Assigned task:
After finding the line containing "Definition collaborators : Collaborators" below, please output that line and each following one through the line containing "Definition chain3 : tree", exactly as written.

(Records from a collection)
○ ○ ○ ○ ○

Definition is_on (e : BinarySensor) : Result PyVal :=
  match e with
  | VeSyncairfryerSensor d _ stype =>
      match index stype 0 with
      | Ok attribute => Ok (getattr d attribute (VBool false))
      | Raise x => Raise x
      end
  | VeSyncOutOfWaterSensor d _ => subscript (details d) "water_lacks"
  | VeSyncWaterTankLiftedSensor d _ => subscript (details d) "water_tank_lifted"
  | VeSyncFilterOpenStateSensor d _ => subscript (details d) "filter_open_state"
  end.

(** The adapters one device contributes, appended to [entities]. *)
Definition setup_device (coordinator : Coordinator)
    (entities : list BinarySensor) (dev : Device) : list BinarySensor :=
  let entities :=
    if hasattr dev "fryer_status" then
      fold_left
        (fun (es : list BinarySensor) stype =>
           (es ++ [VeSyncairfryerSensor dev coordinator stype])%list)
        (PyDict.values BINARY_SENSOR_TYPES_AIRFRYER) entities
    else entities in
  let entities :=
    if has_feature dev "details" "water_lacks"
    then (entities ++ [VeSyncOutOfWaterSensor dev coordinator])%list else entities in
  let entities :=
    if has_feature dev "details" "water_tank_lifted"
    then (entities ++ [VeSyncWaterTankLiftedSensor dev coordinator])%list else entities in
  let entities :=
    if has_feature dev "details" "filter_open_state"
    then (entities ++ [VeSyncFilterOpenStateSensor dev coordinator])%list else entities in
  entities.

(** [_setup_entities]: the list handed to [async_add_entities]. *)
Definition _setup_entities (devices : list Device) (coordinator : Coordinator)
    : list BinarySensor :=
  fold_left (setup_device coordinator) devices [].
End BinarySensors.

Arguments VeSyncairfryerSensor {Coordinator} airfryer coordinator stype.
Arguments VeSyncOutOfWaterSensor {Coordinator} humidifier coordinator.
Arguments VeSyncWaterTankLiftedSensor {Coordinator} humidifier coordinator.
Arguments VeSyncFilterOpenStateSensor {Coordinator} humidifier coordinator.
Arguments sensor_device {Coordinator} e.
Arguments unique_id {Coordinator} base_unique_id e.
Arguments name {Coordinator} base_name e.
Arguments is_on {Coordinator} e.
Arguments setup_device {Coordinator} BINARY_SENSOR_TYPES_AIRFRYER coordinator entities dev.
Arguments _setup_entities {Coordinator} BINARY_SENSOR_TYPES_AIRFRYER devices coordinator.

(** ** The specification's side

    Definitions that follow the wording of the specification, to compare the
    embedded code with. *)
Section SpecSide.
Variable c : ModeConsts.

(** Every vendor mode translated through the table, in order, the unknown
    ones dropped. *)
Definition translate_known (vs_modes : list string) : list string :=
  flat_map
    (fun vs => match PyDict.get vs (VS_TO_HA_MODE_MAP c) with
               | Some ha => [ha]
               | None => []
               end)
    vs_modes.

(** The warnings for the dropped entries. *)
Definition dropped_warnings (vs_modes : list string) : list string :=
  map unknown_mode_warning
    (filter (fun vs => negb (PyDict.contains vs (VS_TO_HA_MODE_MAP c))) vs_modes).

(** The cache slot is empty or holds what the body gives on the device as
    it is now. *)
Definition cache_current (w : World) : Prop :=
  match cached_available_modes w with
  | None => True
  | Some modes =>
      modes = match mist_modes (smarthumidifier w) with
              | None => []
              | Some vs_modes => translate_known vs_modes
              end
  end.

(** The cache slot is empty or holds host modes of the table only, as
    every list the body builds does. *)
Definition cache_sound (w : World) : Prop :=
  match cached_available_modes w with
  | None => True
  | Some modes =>
      forall m, In m modes -> In m (PyDict.values (VS_TO_HA_MODE_MAP c))
  end.
End SpecSide.

(** The three renaming rules of [extra_state_attributes], in their order:
    [rekey_rule T reserved k k'] says that the state key [k] is emitted as
    [k']. *)
Inductive rekey_rule (T : dict string) (reserved : dict PyVal)
  : string -> string -> Prop :=
| rule_renamed k k' :
    PyDict.get k T = Some k' ->
    rekey_rule T reserved k k'
| rule_prefixed k :
    PyDict.get k T = None ->
    PyDict.contains k reserved = true ->
    rekey_rule T reserved k ("vs_" ++ k)
| rule_unchanged k :
    PyDict.get k T = None ->
    PyDict.contains k reserved = false ->
    rekey_rule T reserved k k.

(** The key one turn of the loop of [extra_state_attributes] writes to. *)
Definition emitted_key (T : dict string) (reserved : dict PyVal) (k : string)
    : string :=
  match PyDict.get k T with
  | Some renamed => renamed
  | None => if PyDict.contains k reserved then "vs_" ++ k else k
  end.

(** The kinds of binary sensor: one per fryer table entry, and the three
    humidifier sensors. *)
Inductive SensorKind :=
| KindAirfryer (stype : list string)
| KindOutOfWater
| KindWaterTankLifted
| KindFilterOpenState.

Definition sensor_kind {Coordinator} (e : BinarySensor Coordinator) : SensorKind :=
  match e with
  | VeSyncairfryerSensor _ _ stype => KindAirfryer stype
  | VeSyncOutOfWaterSensor _ _ => KindOutOfWater
  | VeSyncWaterTankLiftedSensor _ _ => KindWaterTankLifted
  | VeSyncFilterOpenStateSensor _ _ => KindFilterOpenState
  end.

(** The suffix a kind appends to the base identifier. *)
Definition kind_suffix (k : SensorKind) : Result string :=
  match k with
  | KindAirfryer stype => index stype 0
  | KindOutOfWater => Ok "out_of_water"
  | KindWaterTankLifted => Ok "water_tank_lifted"
  | KindFilterOpenState => Ok "filter-open-state"
  end.
Definition verify (pk : N) (m : bytes) (s : N * bytes) : error :=
  if decide (s = (pk, m)) then None else Some 1%nat.

Definition valid (b : option block) : bool :=
  match b with Some b => bool_decide (body b ≠ []) | None => false end.

Definition collaborators : Collaborators := {|
  TrBlock := block;
  TrHeader := bytes;
  Header := hdr;
  Private := N;
  Public := N;
  SchnorrSig := N * bytes;
  jsonMarshalBlock := marshalBlock;
  jsonMarshalHeader := λ h, (h, None);
  SignSchnorr := sign;
  VerifySchnorr := verify;
  VerifyBlock := valid
|}.



Definition keys (id : TreeNodeID) : N * N := (id, id).

(** A valid block whose header differs from its full encoding. *)
Definition blk : block := mkBlock [Byte.x68] [Byte.x62].


(** Root 0 over 1 over leaf 2. *)
Definition chain3 : tree := T 0%N [T 1%N [T 2%N []]].

(** Root 0 with the two leaves 1 and 2. *)
Definition star3 : tree := T 0%N [T 1%N []; T 2%N []].

(** A balanced binary tree of seven nodes. *)
Definition binary7 : tree :=
  T 0%N [T 1%N [T 3%N []; T 4%N []]; T 2%N [T 5%N []; T 6%N []]].

#[local] Existing Instance collaborators.

(** The honest round over [star3] and over [chain3], first come first
    served, after [n] deliveries. *)
Definition star3_run (n : nat) : network :=
  round keys star3 (Some blk) (replicate n 0%nat).

Definition chain3_run (n : nat) : network :=
  round keys chain3 (Some blk) (replicate n 0%nat).

(** Leaf 1 of [star3] holding the block, before any verification. *)
Definition leaf1 : Ntree :=
  set_block (Some blk)
    (NewNtreeProtocol 1%N (Some 0%N) [] [0%N; 1%N; 2%N] 1%N 1%N).

(** The encoding of [blk] and the signatures of the three participants over
    it. *)
Definition payload1 : bytes := [Byte.x68; Byte.x62].

Definition sig_of (id : N) : N * bytes := (id, payload1).

(** A bundle with two refusals and no signature. *)
Definition refusals : NaiveBlockSignature :=
  mkNaiveBlockSignature [] [mkException 1%N; mkException 2%N].

(** The bundle of leaf 2 alone. *)
Definition bundle2 : NaiveBlockSignature := mkNaiveBlockSignature [sig_of 2%N] [].

(** The bundle of leaf 1 alone. *)
Definition bundle1 : NaiveBlockSignature := mkNaiveBlockSignature [sig_of 1%N] [].

(** The root of [star3] once started: the block is valid and its
    verification result is pending. *)
Definition root_started : Ntree :=
  set_verifyBlockChan [true]
    (RegisterOnDone
       (NewNTreeRootProtocol 0%N None [1%N; 2%N] [0%N; 1%N; 2%N] 0%N 0%N (Some blk))).

(** The root after it has taken the bundle of leaf 1 and then that of
    leaf 2, and what it sent meanwhile. *)
Definition root_merged : Ntree :=
  match listenAll (BlockSignature <$> [bundle1; bundle2]) root_started with
  | Ret _ nt _ | Blocked nt _ | Panic nt _ => nt
  end.

Definition root_sent : list event :=
  match listenAll (BlockSignature <$> [bundle1; bundle2]) root_started with
  | Ret _ _ out | Blocked _ out | Panic _ out => out
  end.

(** The root of [star3] waiting for the last of its two phase-2 bundles,
    its own bundle verification having rejected the round. *)
Definition root_last : Ntree :=
  set_verifySignatureRequestChan [false]
    (set_tempSignatureResponseReceived 1
       (set_verifyBlockChan [] root_started)).


(** The encoding of the header of [blk]. *)
Definition payload2 : bytes := [Byte.x68].



End Toy.

(** * The client simulation

    [src/byzcoin_lib/protocol/client.go].  The client reads transactions
    from block files and hands them to a block server.  The parser of the
    [blockchain] package and the server behind the [BlockServer] interface
    are collaborators: [Parse] stands for [blockchain.NewParser] followed by
    [parser.Parse] (the error of [NewParser] is overwritten before it is
    looked at), [AddTransaction] for the method of the server. *)

Module Client.

(** A Go [error] with its message; [None] is [nil]. *)
Definition error := option string.

Definition magicNum : list Byte.byte := [Byte.xf9; Byte.xbe; Byte.xb4; Byte.xd9].

Definition ReadFirstNBlocks : Z := 66000.

Inductive logline :=
| Lvl2Trigger (nTxs : Z)
| ErrorParse (blocksPath : string)
| ErrorReadOnly (read wanted : Z).

Section Client.
Context {Tx BlockServer : Type}.
Variable Parse : string → list Byte.byte → Z → Z → list Tx * error.
Variable AddTransaction : Tx → BlockServer → BlockServer.

(** [for _, tr := range transactions { c.srv.AddTransaction(tr) }] *)
Definition addEach (transactions : list Tx) (srv : BlockServer) : BlockServer :=
  foldl (λ srv tr, AddTransaction tr srv) srv transactions.

(** [for consumed > 0 { ...; consumed-- }]; the fuel bounds the number of
    iterations. *)
Fixpoint consume (fuel : nat) (consumed : Z) (transactions : list Tx)
    (srv : BlockServer) : BlockServer :=
  match fuel with
  | O => srv
  | S fuel' =>
      if bool_decide (consumed > 0)
      then consume fuel' (int_add consumed (-1)) transactions (addEach transactions srv)
      else srv
  end.
(** ** Indexing in [animate] *)

(** X8: once the setup has run, [animate(i)] raises [IndexError] exactly
    when i lies outside [-frames, frames). *)
Theorem animate_index_error (cfg : config) (g : grid) (i : Z) :
  setup cfg = Ok g ->
  (animate cfg g i = Raise IndexError <->
   (i < - frames cfg \/ frames cfg <= i)%Z).
Proof.
  intros Hg. destruct (setup_lengths cfg g Hg) as (_ & _ & Hlen & Hf).
  unfold animate, frame_constant, getitem. rewrite Hlen, Z2Nat.id by exact Hf.
  destruct ((0 <=? i)%Z && (i <? frames cfg)%Z) eqn:E1; cbn [bind].
  - apply andb_prop in E1. destruct E1 as [E1 E2].
    apply Z.leb_le in E1. apply Z.ltb_lt in E2.
    split; [discriminate | lia].
  - destruct ((- frames cfg <=? i)%Z && (i <? 0)%Z) eqn:E2; cbn [bind].
    + apply andb_prop in E2. destruct E2 as [E2 E3].
      apply Z.leb_le in E2. apply Z.ltb_lt in E3.
      split; [discriminate | lia].
    + split; [|reflexivity]. intros _.
      apply andb_false_iff in E1, E2.
      rewrite Z.leb_gt, Z.ltb_ge in E1. rewrite Z.leb_gt, Z.ltb_ge in E2. lia.
Qed.

Lemma animate_index_error_witness :
  exists g : grid,
    setup small_config = Ok g /\ animate small_config g 3 = Raise IndexError.
Proof.
  destruct (setup_ok small_config) as [g Hg]; try (cbn; lia).
  exists g. split; [exact Hg|].
  apply (proj2 (animate_index_error small_config g 3 Hg)). right. cbn. lia.
Defined.

(** X9: a negative index counts from the last frame: for
    -frames <= i < 0, [animate(i)] gives the array of [animate(i + frames)]. *)
Theorem animate_negative_index (cfg : config) (g : grid) (i : Z) :
  setup cfg = Ok g ->
  (- frames cfg <= i < 0)%Z ->
  animate cfg g i = animate cfg g (i + frames cfg).
Proof.
  intros Hg Hi. destruct (setup_lengths cfg g Hg) as (_ & _ & Hlen & Hf).
  unfold animate, frame_constant.
  rewrite (getitem_in_range (a g) (i + frames cfg)) by lia.
  unfold getitem. rewrite Hlen, Z2Nat.id by exact Hf.
  replace (0 <=? i)%Z with false by (symmetry; apply Z.leb_gt; lia).
  replace (- frames cfg <=? i)%Z with true by (symmetry; apply Z.leb_le; lia).
  replace (i <? 0)%Z with true by (symmetry; apply Z.ltb_lt; lia).
  cbn [andb bind]. rewrite (Z.add_comm (frames cfg) i). reflexivity.
Qed.

Lemma animate_negative_index_witness :
  exists g : grid,
    setup small_config = Ok g /\
    animate small_config g (-1) = animate small_config g (-1 + 3).
Proof.
  destruct (setup_ok small_config) as [g Hg]; try (cbn; lia).
  exists g. split; [exact Hg|].
  apply (animate_negative_index small_config g (-1) Hg). cbn. lia.
Defined.

(** ** The cells of a frame *)






(** ** Spacing and symmetry of the samples *)









(** ** Symmetries of the frames *)








(** ** The constructor *)

(** X15: [__init__] raises the [KeyError] of the first of its nine keys, in
    the order of its assignments, that the dictionary lacks; when the
    dictionary has all nine it succeeds and keeps the dictionary itself in
    [self.conf].  No other key is looked up: the key "filename", which only
    [generate] reads, may be absent. *)
Theorem init_first_missing (V : Type) (config : Constructor.dict V) :
  match Constructor.init config with
  | Constructor.Done self =>
      find (fun k => negb (Constructor.contains config k))
           Constructor.init_keys = None /\
      Constructor.conf self = config
  | Constructor.KeyError key =>
      find (fun k => negb (Constructor.contains config k))
           Constructor.init_keys = Some key
  end /\
  Constructor.init (Constructor.remove config "filename") =
  match Constructor.init config with
  | Constructor.Done self =>
      Constructor.Done
        (Constructor.Self (Constructor.remove config "filename")
           (Constructor.x_start self) (Constructor.y_start self)
           (Constructor.width self) (Constructor.height self)
           (Constructor.init_r self) (Constructor.density self)
           (Constructor.threshold self) (Constructor.interval self)
           (Constructor.frames self))
  | Constructor.KeyError key => Constructor.KeyError key
  end.
Proof.
  unfold Constructor.init, Constructor.init_keys, Constructor.getitem,
    Constructor.contains, Constructor.remove.
  cbn [find String.eqb Ascii.eqb Bool.eqb].
  destruct (config "x_start"%string); cbn; [|auto].
  destruct (config "y_start"%string); cbn; [|auto].
  destruct (config "width"%string); cbn; [|auto].
  destruct (config "height"%string); cbn; [|auto].
  destruct (config "init_r"%string); cbn; [|auto].
  destruct (config "density"%string); cbn; [|auto].
  destruct (config "threshold"%string); cbn; [|auto].
  destruct (config "interval"%string); cbn; [|auto].
  destruct (config "frames"%string); cbn; auto.
Qed.

(** ** Points far from and close to the origin *)








(** Property reads on the returned object; a property the object does
    not have reads as [None] ([undefined]). *)
Definition hasOpportunity (r : AnalysisResult) : bool :=
  match r with
  | InsufficientData _ _ => false
  | SameDex _ _ => false
  | Complete a => a_hasOpportunity a
  end.

Definition isProfitableAfterGas (r : AnalysisResult) : option bool :=
  match r with
  | Complete a => Some (a_isProfitableAfterGas a)
  | _ => None
  end.

Definition reason (r : AnalysisResult) : option string :=
  match r with
  | InsufficientData s _ => Some s
  | SameDex s _ => Some s
  | Complete _ => None
  end.

Definition validDexCount (r : AnalysisResult) : option nat :=
  match r with
  | InsufficientData _ n => Some n
  | _ => None
  end.

End Arbitrage.

(* ===================================================================== *)
(** ** src/aiAgent.js *)

Module AIAgent.

Local Open Scope string_scope.
Local Open Scope list_scope.

(** ERROR_CATEGORIES: a closed enumeration (its values are the strings
    given by [categoryName]). *)
Inductive ErrorCategory : Type :=
| NETWORK | CONTRACT | PRICE | LIQUIDITY | GAS
| SLIPPAGE | CONFIG | LOGIC | UNKNOWN.

Definition categoryName (c : ErrorCategory) : string :=
  match c with
  | NETWORK => "network_error"
  | CONTRACT => "contract_error"
  | PRICE => "price_error"
  | LIQUIDITY => "liquidity_error"
  | GAS => "gas_error"
  | SLIPPAGE => "slippage_error"
  | CONFIG => "configuration_error"
  | LOGIC => "logic_error"
  | UNKNOWN => "unknown_error"
  end.

Definition category_eqb (a b : ErrorCategory) : bool :=
  String.eqb (categoryName a) (categoryName b).

(** A thrown [Error]: its [name], [message], and the optional [code] and
    [stack] properties. *)
Record JsError : Type := mkJsError {
  name : string;
  message : string;
  code : option string;
  stack : option string
}.

(** The [context] object: the [operation] and [retryCount] properties the
    sources read or write, and the remaining properties as given. *)
Record Context : Type := mkContext {
  operation : option string;
  retryCount : option Z;
  others : list (string * string)
}.

(** Strings are sequences of bytes, the UTF-8 encoding of the JavaScript
    string; the literals the sources search for and compare with are
    ASCII, for which a search on the bytes is a search on the string. *)

(** [s.includes(sub)] *)
Fixpoint includes (s sub : string) : bool :=
  match s with
  | EmptyString => String.prefix sub EmptyString
  | String _ rest => String.prefix sub s || includes rest sub
  end.

(** [x || ''] on an optional string property. *)
Definition orEmpty (x : option string) : string :=
  match x with
  | Some v => v
  | None => EmptyString
  end.

(** [x === lit] on an optional string property, [lit] a string literal. *)
Definition fieldIs (x : option string) (lit : string) : bool :=
  match x with
  | Some v => String.eqb v lit
  | None => false
  end.

Section Engine.

(** [s.toLowerCase()].  ECMAScript lower-cases by the Unicode case
    mappings, also outside ASCII (the Kelvin sign U+212A becomes [k]); the
    function is a parameter of the agent, and nothing is assumed of it. *)
Variable toLowerCase : string -> string.

Definition _categorizeError (error : JsError) (context : Context)
  : ErrorCategory :=
  let message := toLowerCase (message error) in
  let code := orEmpty (code error) in
  if String.eqb code "NETWORK_ERROR" || includes message "network"
     || includes message "timeout" || includes message "connection"
  then NETWORK
  else if includes message "contract" || includes message "revert"
          || includes message "execution reverted"
          || String.eqb code "CALL_EXCEPTION"
  then CONTRACT
  else if includes message "price" || includes message "sqrtprice"
          || includes message "slot0"
          || fieldIs (operation context) "price_fetch"
  then PRICE
  else if includes message "liquidity" || includes message "insufficient"
  then LIQUIDITY
  else if includes message "gas" || includes message "fee"
          || String.eqb code "INSUFFICIENT_FUNDS"
  then GAS
  else if includes message "slippage" || includes message "price impact"
          || includes message "too much"
  then SLIPPAGE
  else if includes message "config" || includes message "invalid address"
          || includes message "unknown pair"
  then CONFIG
  else if includes message "cannot read" || includes message "undefined"
          || includes message "null" || includes message "nan"
  then LOGIC
  else UNKNOWN.
(** X7: a render of a chart whose [key_x] is not a string (no update has
    set it yet) ends in a TypeError at the subtitle: by then it has written
    the title, if there is one; the chart is as before and nothing is drawn.
    A render whose request is rejected does nothing at all. *)
Theorem render_without_key (to_number : string → Chart.Num) (Px : Type)
    (ap : Chart.PointScale → JSVal → Px) (al : Chart.LinearScale → JSVal → Px)
    (value : JSVal) (data : list (gmap string string)) (c : Chart.t) (d : Dom) :
  is_string (Chart._key_x c) = false →
  Chart.render to_number ap al value (Some data) (c, d)
  = ((c, match Chart._title c with
         | Some title => set_text title (text_of value) d
         | None => d
         end), None)
  ∧ Chart.render to_number ap al value None (c, d) = ((c, d), None).
Proof.
  destruct c as [? ? ? ? ? ? ? kx ky svg ti su pa li g gx gy ? ? xa ya].
  cbn [Chart._key_x Chart._title]. unfold Chart.render.
  cbn [Chart._title Chart._subtitle Chart._key_x].
  intros K. split; [|done].
  destruct ti; [|done]. destruct su, kx; try done; discriminate K.
Qed.

Lemma render_without_key_witness :
  ∃ c d,
    Chart.init (Chart.new, sample_dom) = Some (c, d)
    ∧ Chart.render sample_number sample_point sample_linear (VString "Bayern")
                   (Some sample_rows) (c, d)
      = ((c, set_text (Some 5%nat) "Bayern" d), None).
Proof.
  destruct (Chart.init (Chart.new, sample_dom)) as [[c d]|] eqn:E;
    [|vm_compute in E; discriminate E].
  exists c, d. split; [done|].
  destruct (render_without_key sample_number JSVal sample_point sample_linear
              (VString "Bayern") sample_rows c d) as [R _].
  - vm_compute in E. by injection E as <- <-.
  - rewrite R. vm_compute in E. by injection E as <- <-.
Defined.

Lemma fold_nan (to_number : string → Chart.Num) (k : string)
    (data : list (gmap string string)) :
  (∀ row, row ∈ data → Chart.plus to_number (Chart.field row k) = Chart.NaN) →
  Chart.d3_min to_number data k = None ∧ Chart.d3_max to_number data k = None.
Proof.
  unfold Chart.d3_min, Chart.d3_max.
  induction data as [|row data IH]; intros A; [done|]. cbn [foldl].
  rewrite (A row) by (apply elem_of_cons; by left).
  apply IH. intros r H. apply A. apply elem_of_cons. by right.
Qed.

(** X8: when no row has the column that [key_x] names, a ready chart still
    renders to its end: both bounds of the y scale are [undefined], and every
    point of the line has the row id of its row and [NaN] as its number. *)
Theorem render_missing_column (to_number : string → Chart.Num) (Px : Type)
    (ap : Chart.PointScale → JSVal → Px) (al : Chart.LinearScale → JSVal → Px)
    (value : JSVal) (data : list (gmap string string))
    (c : Chart.t) (d : Dom) (k : string) :
  ready c = true → Chart._key_x c = VString k →
  (∀ row, row ∈ data → row !! k = None) →
  ∃ c' d' r,
    Chart.render to_number ap al value (Some data) (c, d) = ((c', d'), Some r)
    ∧ Chart.ls_domain <$> Chart._y c' = Some (None, None)
    ∧ Chart.line_data r
      = List.map (fun row => Chart.mkPoint (Chart.field row "") (Some Chart.NaN))
                 (List.filter (of_category value) data).
Proof.
  intros R K M. rewrite (render_state _ _ _ _ _ _ _ _ k R K).
  do 3 eexists. split; [reflexivity|].
  assert (∀ row, row ∈ data → Chart.plus to_number (Chart.field row k) = Chart.NaN) as N.
  { intros row H. unfold Chart.field. by rewrite (M row H). }
  destruct (fold_nan to_number k data N) as (Lo & Hi). split.
  - destruct c. cbn. unfold y_scale_of. by rewrite Lo, Hi.
  - cbn [Chart.line_data]. apply List.map_ext_in.
    intros row H. apply filter_In in H as [H _].
    unfold point_of. rewrite N; [done|]. by apply list_elem_of_In.
Qed.
(** X4: [auth] is the only method a call can be chained on.  [config]
    and [server] return [undefined] and a domain method returns a
    promise: the call itself is made, with its one call on the engine,
    and the method chained on its result throws. *)
Theorem only_auth_chains (P : Process E) (this : ref) (obj : SDK E)
    (f : FacadeCall) (m : ref -> Prog Value) :
  heap P !! this = Some obj ->
  is_auth f = false ->
  exists v P1,
    invoke E this (method_of f) P = Some (v, P1, [core_call_of f])
    /\ chain E (invoke E this (method_of f) P) m
       = Some (Thrown E P1 [core_call_of f]).
Proof.
  intros H Hf. unfold chain, invoke. rewrite H.
  destruct f as [cfg|values|url [variables|]|c]; try discriminate Hf;
    try (cbn; eauto; fail).
  cbn [method_of core_call_of]. rewrite run_perform. eauto.
Qed.

End SequenceFacts.

(** ** The routes in the source *)

(** X5: no two methods address the same operation: calls that hand the
    engine the same path template and verb are calls of the same
    method. *)
Theorem routes_are_distinct (c1 c2 : DomainCall) :
  route_of c1 = route_of c2 -> operation_of c1 = operation_of c2.
Proof.
  destruct c1, c2; cbn; intros H; try reflexivity; discriminate H.
Qed.

(** X6: the façade only ever issues GET and PUT, and the [fetch] of a
    GET is given nothing but the caller's metadata object, when the
    method takes one: never a second datum, never a caller's body. *)
Theorem verbs_get_or_put (c : DomainCall) :
  exists path verb args,
    first_call (perform c) = Some (fetch path verb args)
    /\ ((verb = Verb.get
         /\ args = match metadata_of c with Some m => [m] | None => [] end)
        \/ verb = Verb.put).
Proof. destruct c; cbn; eauto 8. Qed.
(** After the rounds for the first [n] steps every code carries the
    number of the first of those steps it disagrees with. *)
Lemma elim_rounds (steps : list Step) (n : nat) :
  (n <= length steps)%nat ->
  exists info,
    fold_left (App.elim_round steps) (seq 0 n) (Some App.elim_init) = Some info
    /\ forall c, well_typed c = true ->
         Js.get Js.str_eqb info (codeToString c)
         = Some (App.mkElimInfo (first_inconsistent (firstn n steps) c)).
Proof.
  induction n as [|n IH]; intros Hn.
  - exists App.elim_init. split; [reflexivity|].
    intros c Hc. apply elim_init_get. exact (proj2 (in_all_codes c) Hc).
  - destruct IH as (info & E & G); [lia|].
    rewrite seq_S, fold_left_app, E. cbn [fold_left Nat.add].
    unfold App.elim_round.
    destruct (elim_visit_all
                (Js.set_of_list
                   (map codeToString (filterRemaining (firstn (n + 1) steps) ALL_CODES)))
                n ALL_CODES info) as (info' & E' & G').
    { intros c Hc. rewrite G; [discriminate|]. exact (proj1 (in_all_codes c) Hc). }
    exists info'. split; [exact E'|].
    intros c Hc. rewrite G', (G c Hc).
    rewrite set_has_printed by exact (proj2 (in_all_codes c) Hc).
    f_equal. unfold elim_mark. cbn [App.eliminatedAtStep].
    rewrite (keep_has _ c Hc). rewrite Nat.add_1_r.
    destruct (firstn_succ_snoc n steps) as [st Est]; [lia|].
    rewrite Est. unfold first_inconsistent.
    rewrite first_inconsistent_snoc, consistent_with_all_snoc.
    rewrite length_firstn, Nat.min_l by lia.
    destruct (first_inconsistent_from 1 (firstn n steps) c) as [k|] eqn:F.
    + reflexivity.
    + apply first_inconsistent_none in F. rewrite F. cbn [App.is_null andb].
      destruct (consistent st c); cbn [negb]; [reflexivity|].
      f_equal. f_equal. lia.
Qed.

○ ○ ○ ○ ○

Result of this exercise:
Definition collaborators : Collaborators := {|
  TrBlock := block;
  TrHeader := bytes;
  Header := hdr;
  Private := N;
  Public := N;
  SchnorrSig := N * bytes;
  jsonMarshalBlock := marshalBlock;
  jsonMarshalHeader := λ h, (h, None);
  SignSchnorr := sign;
  VerifySchnorr := verify;
  VerifyBlock := valid
|}.



Definition keys (id : TreeNodeID) : N * N := (id, id).

(** A valid block whose header differs from its full encoding. *)
Definition blk : block := mkBlock [Byte.x68] [Byte.x62].


(** Root 0 over 1 over leaf 2. *)
Definition chain3 : tree := T 0%N [T 1%N [T 2%N []]].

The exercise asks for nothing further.